Итак, перед нами два плана картины: 1) передний – повествовательный, пошлый; 2) глубинный – дидактический, возвышенный. Первый уже в прошлом, но это, несомненно, реальный Гусман; второй – в настоящем, но тут мы лишь слышим голос идеального Гусмана. Предполагается, что эти два плана, хотя и совмещенные, строго разделены, ибо раньше Гусман был только плутом. Но как понимать размышления нравственного Гусмана? Это его нынешние размышления? А разве молодой Гусман никогда не размышлял, не возмущался жизнью, по-своему не обличал порок? Если верить герою, то и пострадал он за то, что говорил правду (II—II, 7). Дидактика романа – а она в каждой главе дается рядом с плутнями – это, очевидно, мысли молодого Гусмана, о которых вспоминает старик; предмет первого плана, преломленный через второй. Но как? Мы не знаем. Мы не видим, как из плута рождается сатирик. Второй, возвышенный план – его начало – теряется в глубине перспективы.

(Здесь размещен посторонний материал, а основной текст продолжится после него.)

(** The woken thread is another one, or it is [me], which now holds the mutex. *)
Lemma woken_asleep q me q' Q R w t s :
  wf_asleep q me s → queues s !! q' = Some Q → queues s !! kt_runq = Some R → q' ≠ kt_runq →
  last (tq_list Q) = Some w → threads s !! w = Some t → w ≠ me →
  wf_asleep q me (woken q' Q R w t s).
Proof.
  intros [Hwf (Hc & u & Hu & ? & ?)] HQ HR Hq Hl Ht Hne. split; [by apply woken_wf|].
  split; [done|]. exists u. simpl. by rewrite lookup_insert_ne.
Qed.

Lemma unlock_waits mtx q me x u k k' :
  waits mtx q me k → curthr (km_sched k) = Some u → reaches (kmutex_unlock x k) k' →
  waits mtx q me k' ∨ held mtx me k'.
Proof.
  intros [Hs (m0 & Hm0 & <- & Hh0) Hown] Hcur Hr.
  destruct (mutexes k !! x) as [m|] eqn:Hm.
  2: { exfalso. revert Hr. unfold kmutex_unlock, bind, mtx_get. by rewrite Hm. }
  destruct (Hown x m Hm) as [Hqr Hd]. pose proof Hs as [Hwf Ha].
  destruct (unlock_returns x u m k k' Hwf Hm Hqr Hcur Hr) as (Hh & Q & HQ & Hcase).
  destruct (waiting (km_sched k) (km_waitq m)) as [|w rest] eqn:Hw.
  - subst k'. left. assert (x ≠ mtx) as Hx.
    { intros ->. simplify_eq. destruct Ha as (_ & t & Ht & Hwc & _).
      destruct (core_chan _ (wf_core _ Hwf) _ _ _ Ht Hwc) as (Q' & ? & Hin). simplify_eq.
      unfold waiting in Hw. rewrite HQ in Hw. apply elem_of_reverse in Hin. rewrite Hw in Hin.
      by apply elem_of_nil in Hin. }
    split; [done| |by apply own_queues_set]. exists m0. simpl. by rewrite lookup_insert_ne.
  - destruct Hcase as (R & t & HR & Ht & Hl & ->). destruct (decide (x = mtx)) as [->|Hx].
    + simplify_eq. destruct (decide (w = me)) as [->|Hne].
      * right. unfold held, holder. simpl. by rewrite lookup_insert_eq.
      * left. split; [by apply woken_asleep| |by apply own_queues_set].
        eexists. simpl. rewrite lookup_insert_eq. split; [done|]. done.
    + left. assert (w ≠ me) as Hne.
      { intros ->. apply Hx. symmetry. apply (Hd mtx m0 Hm0).
        destruct Ha as (_ & t' & Ht' & Hwc & _). simplify_eq.
        destruct (core_on _ (wf_core _ Hwf) _ _ me HQ (last_in _ _ Hl)) as (? & ? & ?). congruence. }
      split; [by apply woken_asleep| |by apply own_queues_set].
      exists m0. simpl. by rewrite lookup_insert_ne.
Qed.

(** *** A thread that holds the mutex *)

Lemma set_holder_held mtx me x h : x ≠ mtx → keeps (λ _, held mtx me) (held mtx me) (set_holder x h).
Proof.
  intros Hx. apply keeps_modify. intros k. unfold held, holder. simpl. by rewrite lookup_alter_ne.
Qed.
Lemma mtx_get_held mtx me x : keeps (λ _, held mtx me) (held mtx me) (mtx_get x).
Proof. intros k Hk. unfold mtx_get. by destruct (mutexes k !! x). Qed.
Lemma on_sched_keeps_held {A} mtx me (m : M sched A) :
  keeps (λ _, held mtx me) (held mtx me) (on_sched m).
Proof. intros k. apply on_sched_held. Qed.
Local Hint Resolve set_holder_held mtx_get_held on_sched_keeps_held keeps_kassert keeps_ret : core.

(** The calls of other threads do not take the mutex away. *)
Lemma kcall_held mtx me u c k k' :
  held mtx me k → curthr (km_sched k) = Some u → u ≠ me → reaches (run_kcall c k) k' → held mtx me k'.
Proof.
  intros Hh Hcur Hne. apply first_reaches.
  assert (∀ A (r : res kms A), rwp True (λ _, held mtx me) (λ _ _, held mtx me) (λ _, held mtx me) r →
    first (held mtx me) r) as Hf.
  { intros A r Hr. apply first_intro. intros s'. destruct r; simpl in *; [by intros <-|done|done|].
    destruct Hr as [? _]. by intros <-. }
  destruct (held_kept mtx me u k Hh Hcur Hne) as (H1 & H2 & H3).
  destruct c as [x|x|x|c]; simpl.
  - destruct (decide (x = mtx)) as [->|Hx]; [by apply Hf|]. apply (keeps_first (λ _, held mtx me)); [|done|done].
    unfold kmutex_lock. repeat (apply keeps_bind; [by auto|intros ?]). case_bool_decide; auto.
  - destruct (decide (x = mtx)) as [->|Hx]; [eapply first_bind; [by apply Hf|done|done]|].
    apply (keeps_first (λ _, held mtx me)); [|done|done]. apply keeps_bind; [|auto]. unfold kmutex_lock_cancellable.
    repeat (apply keeps_bind; [by auto|intros ?]). case_bool_decide; [apply keeps_bind|]; auto.
  - destruct (decide (x = mtx)) as [->|Hx]; [by rewrite H3|]. apply (keeps_first (λ _, held mtx me)); [|done|done].
    unfold kmutex_unlock. repeat (apply keeps_bind; [by auto|intros ?]).
    apply keeps_bind; [match goal with b : bool |- _ => destruct b end; [auto|apply keeps_bind; auto]|].
    intros ?. apply keeps_bind; auto.
  - by apply Hf, on_sched_held.
Qed.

К концу романа Гусман-плут исправляется и становится нравственным автором мемуаров. Должны ли мы ему верить? Он уже не раз пытался исправиться. Быть может, это очередная и, пожалуй, самая тонкая плутня – на сей раз с читателем? Или к богатому комплекту пороков прибавилось на старости лет еще иезуитское ханжество? Мы помним, как незадолго до ареста Гусман умудрился заставить и духовника, и всю Севилью поверить в его святость. Читателю нелегко представить себе добродетельную старость матерого плута, который предательством добыл себе свободу. Пошлый передний план – его конец – также уходит в перспективу. Как он переходит во второй план, мы не видим. Это происходит в таинственных недрах души, куда не проникает никакой свет анализа. Как параллельные линии, которые встречаются лишь в бесконечности, оба Гусмана как-то живут всю жизнь рядом, в каждой главе, но лишь под конец благочестивый Гусман, с помощью благодати, задушил чувственного Гусмана – надо верить в благодать! Действие завершается в неопределенной дали (плутовской роман часто остается незаконченным). Лица выступают из мглы; плут Гусман исчезает во мраке времен, там преображается, и оттуда уже звучит голос разумного Гусмана. Психология образа – неясная в контурах, мнимоглубинная, незавершенная, как в «открытой» композиции барочной живописи.